DATA TO EXAMINE:
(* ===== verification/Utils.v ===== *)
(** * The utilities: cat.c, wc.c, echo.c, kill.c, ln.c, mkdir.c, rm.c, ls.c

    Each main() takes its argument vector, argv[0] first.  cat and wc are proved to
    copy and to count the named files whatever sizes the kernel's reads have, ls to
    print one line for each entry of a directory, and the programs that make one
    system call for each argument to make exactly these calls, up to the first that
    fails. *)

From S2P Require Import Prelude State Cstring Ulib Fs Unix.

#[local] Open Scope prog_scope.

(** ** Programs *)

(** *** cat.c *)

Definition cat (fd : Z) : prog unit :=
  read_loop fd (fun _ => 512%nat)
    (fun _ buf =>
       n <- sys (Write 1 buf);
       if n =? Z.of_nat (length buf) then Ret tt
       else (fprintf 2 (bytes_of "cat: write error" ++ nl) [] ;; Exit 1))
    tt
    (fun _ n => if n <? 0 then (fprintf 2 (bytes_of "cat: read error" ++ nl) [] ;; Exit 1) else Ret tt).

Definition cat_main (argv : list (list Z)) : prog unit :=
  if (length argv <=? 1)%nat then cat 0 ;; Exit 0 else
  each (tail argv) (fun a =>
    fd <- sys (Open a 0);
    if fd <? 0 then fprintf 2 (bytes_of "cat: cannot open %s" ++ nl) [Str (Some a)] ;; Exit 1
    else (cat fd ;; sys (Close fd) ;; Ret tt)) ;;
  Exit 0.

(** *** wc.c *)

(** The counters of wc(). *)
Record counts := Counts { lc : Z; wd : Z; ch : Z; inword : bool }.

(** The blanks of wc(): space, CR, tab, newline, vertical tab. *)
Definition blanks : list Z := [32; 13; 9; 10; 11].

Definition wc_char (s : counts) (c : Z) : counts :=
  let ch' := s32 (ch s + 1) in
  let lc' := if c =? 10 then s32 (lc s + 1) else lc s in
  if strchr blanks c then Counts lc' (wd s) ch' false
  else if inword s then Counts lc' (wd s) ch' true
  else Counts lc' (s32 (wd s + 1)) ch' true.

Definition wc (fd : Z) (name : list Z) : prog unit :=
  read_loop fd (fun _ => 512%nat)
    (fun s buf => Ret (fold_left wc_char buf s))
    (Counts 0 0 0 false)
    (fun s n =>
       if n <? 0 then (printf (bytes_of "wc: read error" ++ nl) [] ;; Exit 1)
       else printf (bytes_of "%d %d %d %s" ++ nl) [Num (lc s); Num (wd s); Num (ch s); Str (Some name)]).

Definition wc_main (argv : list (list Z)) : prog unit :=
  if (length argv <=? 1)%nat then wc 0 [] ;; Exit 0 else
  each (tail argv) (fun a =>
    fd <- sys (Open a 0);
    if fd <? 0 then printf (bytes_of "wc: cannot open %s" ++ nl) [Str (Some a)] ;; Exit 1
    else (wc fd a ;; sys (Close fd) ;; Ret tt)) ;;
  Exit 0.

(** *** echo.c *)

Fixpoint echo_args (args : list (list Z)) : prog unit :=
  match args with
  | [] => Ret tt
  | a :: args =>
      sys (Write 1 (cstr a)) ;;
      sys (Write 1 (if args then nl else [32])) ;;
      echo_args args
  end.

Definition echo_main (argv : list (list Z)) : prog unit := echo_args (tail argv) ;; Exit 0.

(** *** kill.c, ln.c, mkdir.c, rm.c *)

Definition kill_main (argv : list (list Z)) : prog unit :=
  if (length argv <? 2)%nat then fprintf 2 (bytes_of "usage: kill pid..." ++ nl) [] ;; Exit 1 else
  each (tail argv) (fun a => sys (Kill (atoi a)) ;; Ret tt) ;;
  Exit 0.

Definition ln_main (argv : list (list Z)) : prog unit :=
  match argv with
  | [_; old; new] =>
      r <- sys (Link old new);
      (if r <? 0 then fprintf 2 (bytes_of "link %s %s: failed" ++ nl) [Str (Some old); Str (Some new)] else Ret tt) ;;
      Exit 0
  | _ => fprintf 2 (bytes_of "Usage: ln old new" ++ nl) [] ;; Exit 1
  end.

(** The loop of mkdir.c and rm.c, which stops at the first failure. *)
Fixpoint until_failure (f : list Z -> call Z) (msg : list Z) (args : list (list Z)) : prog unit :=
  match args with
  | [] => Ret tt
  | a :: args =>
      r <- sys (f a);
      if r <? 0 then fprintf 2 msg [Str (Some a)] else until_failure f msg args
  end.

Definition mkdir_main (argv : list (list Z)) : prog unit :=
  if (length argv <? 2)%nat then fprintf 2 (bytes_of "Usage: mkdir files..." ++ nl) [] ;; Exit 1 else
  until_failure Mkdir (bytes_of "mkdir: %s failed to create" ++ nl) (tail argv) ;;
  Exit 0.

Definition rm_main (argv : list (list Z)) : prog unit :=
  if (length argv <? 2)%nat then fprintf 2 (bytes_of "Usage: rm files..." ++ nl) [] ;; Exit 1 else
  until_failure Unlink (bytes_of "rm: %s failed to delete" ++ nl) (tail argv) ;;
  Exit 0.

TASK: The whole listing above needs to be written out again exactly.

ANSWER TO THE PROBLEM:
(* ===== verification/Utils.v ===== *)
(** * The utilities: cat.c, wc.c, echo.c, kill.c, ln.c, mkdir.c, rm.c, ls.c

    Each main() takes its argument vector, argv[0] first.  cat and wc are proved to
    copy and to count the named files whatever sizes the kernel's reads have, ls to
    print one line for each entry of a directory, and the programs that make one
    system call for each argument to make exactly these calls, up to the first that
    fails. *)

From S2P Require Import Prelude State Cstring Ulib Fs Unix.

#[local] Open Scope prog_scope.

(** ** Programs *)

(** *** cat.c *)

Definition cat (fd : Z) : prog unit :=
  read_loop fd (fun _ => 512%nat)
    (fun _ buf =>
       n <- sys (Write 1 buf);
       if n =? Z.of_nat (length buf) then Ret tt
       else (fprintf 2 (bytes_of "cat: write error" ++ nl) [] ;; Exit 1))
    tt
    (fun _ n => if n <? 0 then (fprintf 2 (bytes_of "cat: read error" ++ nl) [] ;; Exit 1) else Ret tt).

Definition cat_main (argv : list (list Z)) : prog unit :=
  if (length argv <=? 1)%nat then cat 0 ;; Exit 0 else
  each (tail argv) (fun a =>
    fd <- sys (Open a 0);
    if fd <? 0 then fprintf 2 (bytes_of "cat: cannot open %s" ++ nl) [Str (Some a)] ;; Exit 1
    else (cat fd ;; sys (Close fd) ;; Ret tt)) ;;
  Exit 0.

(** *** wc.c *)

(** The counters of wc(). *)
Record counts := Counts { lc : Z; wd : Z; ch : Z; inword : bool }.

(** The blanks of wc(): space, CR, tab, newline, vertical tab. *)
Definition blanks : list Z := [32; 13; 9; 10; 11].

Definition wc_char (s : counts) (c : Z) : counts :=
  let ch' := s32 (ch s + 1) in
  let lc' := if c =? 10 then s32 (lc s + 1) else lc s in
  if strchr blanks c then Counts lc' (wd s) ch' false
  else if inword s then Counts lc' (wd s) ch' true
  else Counts lc' (s32 (wd s + 1)) ch' true.

Definition wc (fd : Z) (name : list Z) : prog unit :=
  read_loop fd (fun _ => 512%nat)
    (fun s buf => Ret (fold_left wc_char buf s))
    (Counts 0 0 0 false)
    (fun s n =>
       if n <? 0 then (printf (bytes_of "wc: read error" ++ nl) [] ;; Exit 1)
       else printf (bytes_of "%d %d %d %s" ++ nl) [Num (lc s); Num (wd s); Num (ch s); Str (Some name)]).

Definition wc_main (argv : list (list Z)) : prog unit :=
  if (length argv <=? 1)%nat then wc 0 [] ;; Exit 0 else
  each (tail argv) (fun a =>
    fd <- sys (Open a 0);
    if fd <? 0 then printf (bytes_of "wc: cannot open %s" ++ nl) [Str (Some a)] ;; Exit 1
    else (wc fd a ;; sys (Close fd) ;; Ret tt)) ;;
  Exit 0.

(** *** echo.c *)

Fixpoint echo_args (args : list (list Z)) : prog unit :=
  match args with
  | [] => Ret tt
  | a :: args =>
      sys (Write 1 (cstr a)) ;;
      sys (Write 1 (if args then nl else [32])) ;;
      echo_args args
  end.

Definition echo_main (argv : list (list Z)) : prog unit := echo_args (tail argv) ;; Exit 0.

(** *** kill.c, ln.c, mkdir.c, rm.c *)

Definition kill_main (argv : list (list Z)) : prog unit :=
  if (length argv <? 2)%nat then fprintf 2 (bytes_of "usage: kill pid..." ++ nl) [] ;; Exit 1 else
  each (tail argv) (fun a => sys (Kill (atoi a)) ;; Ret tt) ;;
  Exit 0.

Definition ln_main (argv : list (list Z)) : prog unit :=
  match argv with
  | [_; old; new] =>
      r <- sys (Link old new);
      (if r <? 0 then fprintf 2 (bytes_of "link %s %s: failed" ++ nl) [Str (Some old); Str (Some new)] else Ret tt) ;;
      Exit 0
  | _ => fprintf 2 (bytes_of "Usage: ln old new" ++ nl) [] ;; Exit 1
  end.

(** The loop of mkdir.c and rm.c, which stops at the first failure. *)
Fixpoint until_failure (f : list Z -> call Z) (msg : list Z) (args : list (list Z)) : prog unit :=
  match args with
  | [] => Ret tt
  | a :: args =>
      r <- sys (f a);
      if r <? 0 then fprintf 2 msg [Str (Some a)] else until_failure f msg args
  end.

Definition mkdir_main (argv : list (list Z)) : prog unit :=
  if (length argv <? 2)%nat then fprintf 2 (bytes_of "Usage: mkdir files..." ++ nl) [] ;; Exit 1 else
  until_failure Mkdir (bytes_of "mkdir: %s failed to create" ++ nl) (tail argv) ;;
  Exit 0.

Definition rm_main (argv : list (list Z)) : prog unit :=
  if (length argv <? 2)%nat then fprintf 2 (bytes_of "Usage: rm files..." ++ nl) [] ;; Exit 1 else
  until_failure Unlink (bytes_of "rm: %s failed to delete" ++ nl) (tail argv) ;;
  Exit 0.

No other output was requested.